Dienstag, 9. Februar 2010

Parallelism of the future

Hey folks,

as I'm currently working on some form of automatic parallelism in software engineering, I'd like to share my perspective of solving this problem on machines of tomorrow.  As I've already mentioned in the post on "Multicore programming - but what comes next" the multicore era of today already belongs to the past, and the future being "manycore" already is the present.
We as software engineers have to think about it today to be able to close the gap that currently exists between the hardware potential and the software engineering expertise. In my studies I find that we need to be able to offer a development environment to the software developer that takes care of certain parallel situations itself. To my mind it's the wrong decision to burden every developer with parallelism specifics. Instead, we as parallel researchers need to figure out a handy way to achieve a certian form of parallelism semi-automatically or even automatically. This is what I'm focusing on.

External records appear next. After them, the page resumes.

(** C8, as the code has it.  A Conekta webhook request that carries a
    signature is always acknowledged with success; when the data base is
    unreachable while one of the three handled kinds is processed, nothing
    is written and a line goes to the console.  The Stripe webhook answers
    500 when processing a verified event throws. *)
Theorem conekta_webhook_acknowledges env req w :
  truthy (cw_signature req) = true ->
  fst (ConektaController.webhook env req w) = Resp 200 "received"
  /\ (dbUp env = false ->
      In (ce_type (cw_body req))
         ["order.paid"; "order.expired"; "charge.failed"] ->
      db (snd (ConektaController.webhook env req w)) = db w
      /\ exists line,
           console (snd (ConektaController.webhook env req w))
           = console w ++ [line])
  /\ (forall sreq event,
      stripe_constructEvent env (sw_body sreq) (sw_signature sreq)
      = inr event ->
      dbUp env = false ->
      In (se_type event)
         ["payment_intent.succeeded"; "payment_intent.payment_failed"] ->
      stripeWebhook env sreq w
      = (Resp 500 "Webhook processing failed",
         console_log "Webhook processing error:" w)).
Proof.
  intros Hsig. rewrite conektaWebhook_unfold, Hsig. cbn [negb fst snd].
  split; [reflexivity|]. split.
  - intros Hdown Hty. unfold conekta_switch.
    rewrite handleOrderPaid_unfold.
    unfold ConektaController.handleOrderExpired, ConektaController.handleChargeFailed.
    rewrite !handle_failure_unfold, Hdown.
    destruct Hty as [<-|[<-|[<-|[]]]].
    + change (String.eqb "order.paid" "order.paid") with true. cbv iota.
      destruct (ce_data_object_id _); simpl; eauto.
    + change (String.eqb "order.expired" "order.paid") with false.
      change (String.eqb "order.expired" "order.expired") with true. cbv iota.
      destruct (ce_data_object_id _); simpl; eauto.
    + change (String.eqb "charge.failed" "order.paid") with false.
      change (String.eqb "charge.failed" "order.expired") with false.
      change (String.eqb "charge.failed" "charge.failed") with true. cbv iota.
      destruct (ce_data_object_order_id _); simpl; eauto.
  - intros sreq event Hev Hdown [Hty|[Hty|[]]]; symmetry in Hty.
    + now apply (stripeWebhook_succeeded_down env sreq event).
    + now apply (stripeWebhook_failed_down env sreq event).
Qed.

Lemma conekta_webhook_acknowledges_witness :
  fst (ConektaController.webhook (env_db_down sample_env) (signed order_paid_event)
         conekta_pending_world) = Resp 200 "received".
Proof.
  exact (proj1 (conekta_webhook_acknowledges (env_db_down sample_env)
                  (signed order_paid_event) conekta_pending_world eq_refl)).
Defined.

(** C8 fails on the Stripe webhook: the signature of the request verifies,
    and the answer is 500 -- when the data base is unreachable, and also,
    with the data base reachable, when the row of a payment intent of amount
    0 is refused by the validation of the model. *)
Lemma stripe_webhook_propagates_errors :
  (let event := mkStripeEvent "payment_intent.succeeded" sample_intent in
   let env := env_db_down (env_with_event event sample_env) in
   stripe_constructEvent env (sw_body stripe_request)
     (sw_signature stripe_request) = inr event
   /\ fst (stripeWebhook env stripe_request (sample_world EStatus.active 0 []))
      = Resp 500 "Webhook processing failed")
  /\ (let event :=
        mkStripeEvent "payment_intent.succeeded"
          (mkPaymentIntent "pi_2" 0 "mxn" (Some "enr-1") None) in
      let env := env_with_event event sample_env in
      stripe_constructEvent env (sw_body stripe_request)
        (sw_signature stripe_request) = inr event
      /\ fst (stripeWebhook env stripe_request
                (sample_world EStatus.active 0 []))
         = Resp 500 "Webhook processing failed").
Proof. repeat split; reflexivity. Qed.

(** C7 on the Conekta webhook: a public request whose signature header is
    the arbitrary text "forged" is not rejected; the event is processed, the
    pending payment of the order becomes completed, and the answer is 200. *)
Theorem conekta_webhook_accepts_forged_signature :
  let req := mkConektaWebhookRequest order_paid_event (Some "forged") in
  let r := ConektaController.webhook sample_env req conekta_pending_world in
  fst r = Resp 200 "received"
  /\ lookup_payment "pay-c" conekta_pending_world
     = Some (sample_conekta_payment PStatus.pending)
  /\ lookup_payment "pay-c" (snd r)
     = Some (sample_conekta_payment PStatus.completed)
  /\ db (snd r) <> db conekta_pending_world.
Proof.
  repeat split; try reflexivity. vm_compute. discriminate.
Qed.

(** ** The ledger invariant *)

Lemma stripeWebhook_other_enrollments env req event w :
  stripe_constructEvent env (sw_body req) (sw_signature req) = inr event ->
  se_type event <> "payment_intent.succeeded" ->
  enrollments (db (snd (stripeWebhook env req w))) = enrollments (db w).
Proof.
  intros Hev Hty. unfold stripeWebhook. rewrite Hev.
  destruct (String.eqb (se_type event) "payment_intent.succeeded") eqn:E.
  - apply String.eqb_eq in E. contradiction.
  - destruct (String.eqb (se_type event) "payment_intent.payment_failed").
    + unfold_db. unfold_m. destruct (dbUp env); reflexivity.
    + unfold_m. reflexivity.
Qed.

Lemma conektaWebhook_enrollments env req w :
  enrollments (db (snd (ConektaController.webhook env req w)))
  = enrollments (db w).
Proof.
  rewrite conektaWebhook_unfold.
  destruct (negb _); [reflexivity|]. apply conekta_switch_enrollments.
Qed.

(** C1, as the code has it: right after a payment row is created -- by the
    create-payment route answering 201, or by the Stripe webhook creating the
    row of a succeeded payment intent it had no row for -- the enrollment of
    that payment has [paidAmount] equal to the sum of the amounts of its
    completed payments, stored as [NULL] (which arithmetic reads as 0)
    exactly when it has no completed payment, and, when it carries no
    discount, the [paymentStatus] of section 4.1.  The equality is
    established there only: the two refund routes, the Conekta webhook, and
    the Stripe webhook for an event that is not [payment_intent.succeeded]
    or whose payment row exists already, write no enrollment row. *)
Theorem ledger_consistent_after_creation :
  (forall env user pd w r w' e',
      createPayment env user pd w = (r, w') -> code r = 201 ->
      lookup_enrollment (pd_enrollmentId pd) w' = Some e' ->
      num (Enrollment.paidAmount e')
      = completed_total (Enrollment.id e') (payments (db w'))
      /\ (Enrollment.paidAmount e' = None
          <-> forall p, In p (payments (db w')) ->
                is_completed_of (Enrollment.id e') p = false)
      /\ (Enrollment.discountAmount e' = 0 ->
          Enrollment.paymentStatus e'
          = spec_paymentStatus (Enrollment.totalAmount e')
              (Enrollment.discountAmount e')
              (num (Enrollment.paidAmount e'))))
  /\ (forall env req event enrollmentId w r w' e',
      stripe_constructEvent env (sw_body req) (sw_signature req) = inr event ->
      se_type event = "payment_intent.succeeded" ->
      lookup_externalPaymentId (pi_id (se_data_object event)) w = None ->
      pi_metadata_enrollmentId (se_data_object event) = Some enrollmentId ->
      stripeWebhook env req w = (r, w') -> code r = 200 ->
      lookup_enrollment enrollmentId w' = Some e' ->
      num (Enrollment.paidAmount e')
      = completed_total (Enrollment.id e') (payments (db w'))
      /\ (Enrollment.paidAmount e' = None
          <-> forall p, In p (payments (db w')) ->
                is_completed_of (Enrollment.id e') p = false)
      /\ (Enrollment.discountAmount e' = 0 ->
          Enrollment.paymentStatus e'
          = spec_paymentStatus (Enrollment.totalAmount e')
              (Enrollment.discountAmount e')
              (num (Enrollment.paidAmount e'))))
  /\ (forall env user id refundAmount refundReason w,
      enrollments (db (snd (refund env user id refundAmount refundReason w)))
      = enrollments (db w))
  /\ (forall env id w,
      enrollments (db (snd (ConektaController.refundPayment env id w)))
      = enrollments (db w))
  /\ (forall env req w,
      enrollments (db (snd (ConektaController.webhook env req w)))
      = enrollments (db w))
  /\ (forall env req event w,
      stripe_constructEvent env (sw_body req) (sw_signature req) = inr event ->
      se_type event <> "payment_intent.succeeded" ->
      enrollments (db (snd (stripeWebhook env req w))) = enrollments (db w))
  /\ (forall env req event payment w,
      stripe_constructEvent env (sw_body req) (sw_signature req) = inr event ->
      se_type event = "payment_intent.succeeded" ->
      lookup_externalPaymentId (pi_id (se_data_object event)) w
      = Some payment ->
      enrollments (db (snd (stripeWebhook env req w))) = enrollments (db w)).
Proof.
  split; [|split; [|split; [|split; [|split; [|split]]]]].
  - intros env user pd w r w' e' Hrun Hcode He'.
    destruct (createPayment_created _ _ _ _ _ _ Hrun Hcode)
      as (enrollment & row & _ & Hfind & _ & _ & _ & ->).
    eapply recomputed_row; eassumption.
  - intros env req event enrollmentId w r w' e' Hev Hty Hnone Hmeta Hrun Hcode
      He'.
    destruct (lookup_enrollment enrollmentId w) as [enrollment|] eqn:Hfind.
    + destruct (stripeWebhook_succeeded_created _ _ _ _ _ _ _ _
                  Hev Hty Hnone Hmeta Hfind Hrun Hcode)
        as (row & _ & _ & _ & _ & _ & ->).
      eapply recomputed_row; eassumption.
    + exfalso. revert Hrun. unfold stripeWebhook. rewrite Hev, Hty.
      change (String.eqb "payment_intent.succeeded" "payment_intent.succeeded")
        with true.
      cbv iota. rewrite Hmeta.
      unfold try_catch, bind at 1 2.
      unfold Payment_findOne_externalPaymentId, Enrollment_findByPk.
      unfold bind at 1. unfold connected.
      destruct (dbUp env) eqn:Hup; unfold_m.
      * rewrite Hnone, Hfind. intros [= _ <-].
        unfold lookup_enrollment in Hfind, He'. simpl in He'. congruence.
      * intros [= <- _]. discriminate.
  - intros. apply refund_enrollments.
  - intros. apply refundPayment_enrollments.
  - intros. apply conektaWebhook_enrollments.
  - intros env req event w Hev Hty.
    now apply (stripeWebhook_other_enrollments env req event).
  - intros env req event payment w Hev Hty Hfind.
    destruct (dbUp env) eqn:Hup.
    + now rewrite (stripeWebhook_succeeded_existing _ _ _ _ _ Hev Hty Hup Hfind).
    + now rewrite (stripeWebhook_succeeded_down _ _ _ _ Hev Hty Hup).
Qed.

In the same way virtual machines have been taking over a large part of business software development, AutoParallelism has to be achieved. And just like native code is faster than IL-code, an automatic parallelized application won't be able to speed up just like an applicaion that is developed by a parallel specialst - which is totally OK. If you walk the extra mile you can get the extra speed.

Currently the parallelisation frameworks are very fine-grained: They offer statement-based parallelisation together with statement-based locks. Also, the compiler experts work on automatic compilers that are able to detect parallelizable loops. I'm heading in another direction: Don't detect small jobs and roll them out on multiple processors, but detect large jobs and schedule those. Intel's TechParallel Talk undermines my thesis.